**About this task:**
Everything from the first line of the entries through the line containing "(forall i bs v, (i" is to be retyped exactly, and nothing beyond it.

**Dataset records:**

(** The copying loop, against what its accesses do while it runs. *)
Lemma copy_loop_ok (rd : Z -> M St Z) (wr : Z -> Z -> M St unit) src dest pd str n (s : St) :
  0 <= src -> src + Z.of_nat (length str) < 4294967296 -> 0 <= dest -> dest + Z.of_nat n < 4294967296 ->
  Forall CString.char_byte str ->
  (forall i bs, (i <= length str)%nat -> (i < n)%nat -> length bs = i ->
     rd (src + Z.of_nat i) (poked s pd bs) = Ok (default 0 (str !! i), poked s pd bs)) ->
  (forall i bs v, (i <= n)%nat -> length bs = i ->
     wr (dest + Z.of_nat i) v (poked s pd bs) = Ok (tt, poked s pd (bs ++ [v]))) ->
  copy_loop rd wr n dest src s = Ok (tt, poked s pd (copied str n)).
Proof.
  intros Hs Hsn Hd Hdn Hstr Hrd Hwr.
  assert (H : forall j i, (i + j = n)%nat -> (i <= length str)%nat ->
    copy_loop rd wr j (dest + Z.of_nat i) (src + Z.of_nat i) (poked s pd (take i str))
    = Ok (tt, poked s pd (copied str n))).
  { induction j as [|j IH]; intros i Hij Hi; cbn [copy_loop].
    - rewrite (Hwr i) by (lia || by apply length_take_le). unfold copied. do 4 f_equal. f_equal. lia.
    - unfold mbind, M_bind. rewrite (Hrd i) by (lia || by apply length_take_le).
      destruct (str !! i) as [b|] eqn:Eb; cbn [default from_option id].
      + pose proof (Forall_lookup_1 _ _ _ _ Hstr Eb) as Hb. unfold CString.char_byte in Hb.
        pose proof (lookup_lt_Some _ _ _ Eb).
        destruct (Z.eqb_spec b 0) as [|_]; [lia|].
        rewrite (Hwr i) by (lia || by apply length_take_le). rewrite <- (take_S_r _ _ _ Eb).
        rewrite !u32_small by lia.
        replace (dest + Z.of_nat i + 1) with (dest + Z.of_nat (S i)) by lia.
        replace (src + Z.of_nat i + 1) with (src + Z.of_nat (S i)) by lia.
        apply IH; lia.
      + apply lookup_ge_None in Eb. change (0 =? 0) with true. cbv iota.
        rewrite (Hwr i) by (lia || by apply length_take_le). unfold copied.
        by rewrite !take_ge by lia. }
  specialize (H n 0%nat eq_refl ltac:(lia)). rewrite !Z.add_0_r in H.
  simpl in H. by rewrite poked_nil in H.
Qed.

(** ** Accesses *)

Lemma vload8_ok va pa (s : St) :
  walk (phys s) (cr3 (regs s)) va = Some pa -> vload8 va s = Ok (PhysMem.load8 (phys s) pa, s).
Proof. intros H. unfold vload8. by rewrite H. Qed.
(* ===== verification/ProcessProofs.v ===== *)
(** * The memory and the arguments of processes, proved

    What [process_malloc_syscall_handler] and [process_free_syscall_handler] do
    to the heap, the process's page tables and its table of allocations, and
    where [load_arg_block] leaves a new process's arguments. *)
From stdpp Require Import base gmap list numbers strings.
From S2P Require Import Prelude Config CString Heap PhysMem KernelHeap Paging KState Disk Fat16 Terminal Idt Keyboard System Elf Task UserMemory Process.
#[local] Open Scope Z_scope.

Module ProcessProofs.
Import KernelHeap Paging System Task UserMemory Process.

(** ** Mapping and freeing blocks *)

(** One to one, a block of [size] bytes: the entries of its pages are stored,
    and nothing else. *)
Lemma map_block d pgd ptr size prot k :
  desc_wf (mem k) d pgd -> page ptr -> 0 <= prot < 4096 -> 0 <= size -> ptr + size <= 2147483648 ->
  exists m', paging_create_mapping d ptr ptr (paging_align_address (u32 (ptr + size))) prot k
      = Ok (0, set_mem k m') /\ desc_wf m' d pgd /\
    (forall i, 0 <= i < 1024 -> table_of m' pgd i = table_of (mem k) pgd i) /\
    (forall a, ~ in_tables (mem k) pgd a -> PhysMem.load8 m' a = PhysMem.load8 (mem k) a) /\
    (forall va, page va -> pte m' pgd va =
       if bool_decide (ptr <= va < ptr + 4096 * Z.of_nat (Heap.blocks_for size))
       then va + prot else pte (mem k) pgd va).
Proof.
  intros Hd Hp Hprot Hs Hend. rewrite u32_small by (unfold page in Hp; lia).
  assert (He : paging_align_address (ptr + size) = ptr + 4096 * Z.of_nat (Heap.blocks_for size)).
  { unfold paging_align_address, paging_is_aligned, PAGING_PAGE_SIZE, Heap.blocks_for, page, u32 in *.
    destruct (Z.eqb_spec ((ptr + size) mod 4096) 0); zlia. }
  assert (Hb : ptr + 4096 * Z.of_nat (Heap.blocks_for size) <= 2147483648).
  { unfold Heap.blocks_for, page in *. zlia. }
  rewrite He, create_mapping_loop; [|done|done|unfold page in *; zlia|lia].
  replace (Z.to_nat ((ptr + 4096 * Z.of_nat (Heap.blocks_for size) - ptr) / 4096))
    with (Heap.blocks_for size) by zlia.
  destruct (map_range_loop_ok (Heap.blocks_for size) d pgd ptr ptr prot k)
    as (m' & Hr & Hd' & Ht & Hout & Hpte); [done|done|done|done|lia|lia|].
  exists m'. split; [done|]. split; [done|]. split; [done|]. split; [done|]. intros va Hva.
  rewrite Hpte by done. rewrite (Z.mul_comm _ 4096). case_bool_decide; [lia|done].
Qed.

(** [kfree(NULL)] indexes the block table below its start. *)
Lemma kfree_null k :
  4096 <= Heap.start_addr (kernel_heap k) <= 2147483648 ->
  0 <= Heap.total_entries (Heap.table (kernel_heap k)) < 2147483648 -> kfree 0 k = Fault.
Proof.
  intros Hs Ht. unfold kfree, Heap.heap_free, Heap.heap_mark_blocks_free, Heap.heap_address_to_block.
  assert (Hb : s32 (0 - Heap.start_addr (kernel_heap k)) `quot` HEAP_BLOCK_SIZE < 0).
  { unfold HEAP_BLOCK_SIZE. rewrite s32_small by lia. zlia. }
  rewrite s32_small by lia.
  destruct (Z.to_nat _) as [|n] eqn:E; [lia|]. cbn [Heap.mark_free_loop].
  unfold Heap.read_entry. by destruct (Z.leb_spec 0 (s32 (0 - Heap.start_addr (kernel_heap k)) `quot` HEAP_BLOCK_SIZE)); [lia|].
Qed.

Lemma kfree_null_rep k L : kmem_rep k L -> kfree 0 k = Fault.
Proof.
  intros (B & Hrep & _ & Hlow). destruct (Heap.rep_ok _ _ Hrep) as (Hl & Hm & H0 & Ha & _).
  unfold low_heap, HEAP_BLOCK_SIZE in *. apply kfree_null; [zlia|lia].
Qed.

(** Without a run of free blocks that is long enough the allocation of the kernel
    does not survive: [kzalloc] overruns the block table, or returns null, and null is
    then given to [kfree]. *)
Lemma kzalloc_no_room k L size : kmem_rep k L -> 0 < size <= 4294963200 ->
  Heap.no_fit (Heap.entries (Heap.table (kernel_heap k))) (Heap.blocks_for size) ->
  kzalloc size k = Fault \/ kzalloc size k = Ok (0, k).
Proof.
  intros (B & Hrep & _) Hs Hno. pose proof (Heap.rep_ok _ _ Hrep) as Hok. unfold kzalloc, kmalloc, mbind, M_bind.
  destruct (decide (Heap.trailing_free (Heap.entries (Heap.table (kernel_heap k))) = 0%nat)).
  - right. rewrite Heap.heap_malloc_full by done. by destruct k.
  - left. by rewrite Heap.heap_malloc_overrun by (done || lia).
Qed.
(* ===== verification/StartProofs.v ===== *)
(** * Loading a program, proved: [process_load]

    The whole of [process_load_with_args]: a free slot, the process, the file, the
    stack, the arguments, the task and its page tables; and what the program
    reads, and where it can write, through these in user mode. *)
From stdpp Require Import base gmap list numbers strings.
From S2P Require Import Prelude Config CString Heap PhysMem KernelHeap HeapViews Paging KState Disk PParser Fat16 Fat16Proofs Vfs VfsProofs Terminal Idt Keyboard System Elf ElfProofs Task UserMemory Process ProcessProofs LoadProofs LaunchProofs.
#[local] Open Scope Z_scope.

Module StartProofs.
Import KernelHeap HeapViews Paging KState System Elf ElfProofs Task UserMemory Process ProcessProofs LoadProofs LaunchProofs.

(** ** Accesses in user mode *)

(** Where an access of a user-mode program at [va] goes that needs the flags [bits]
    in both entries, 5 (present, user) to read and 7 (and writable) to write; [None]
    is a page fault. *)
Definition user_access (bits : Z) (m : gmap Z Z) (cr3 va : Z) : option Z :=
  let pde := PhysMem.load32 m (cr3 + 4 * (va / 4194304)) in
  let pte := PhysMem.load32 m (Z.land pde 0xfffff000 + 4 * (va mod 4194304 / 4096)) in
  if (Z.land pde bits =? bits) && (Z.land pte bits =? bits) then Some (Z.land pte 0xfffff000 + va mod 4096) else None.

**Response:**
(** The copying loop, against what its accesses do while it runs. *)
Lemma copy_loop_ok (rd : Z -> M St Z) (wr : Z -> Z -> M St unit) src dest pd str n (s : St) :
  0 <= src -> src + Z.of_nat (length str) < 4294967296 -> 0 <= dest -> dest + Z.of_nat n < 4294967296 ->
  Forall CString.char_byte str ->
  (forall i bs, (i <= length str)%nat -> (i < n)%nat -> length bs = i ->
     rd (src + Z.of_nat i) (poked s pd bs) = Ok (default 0 (str !! i), poked s pd bs)) ->
  (forall i bs v, (i <= n)%nat -> length bs = i ->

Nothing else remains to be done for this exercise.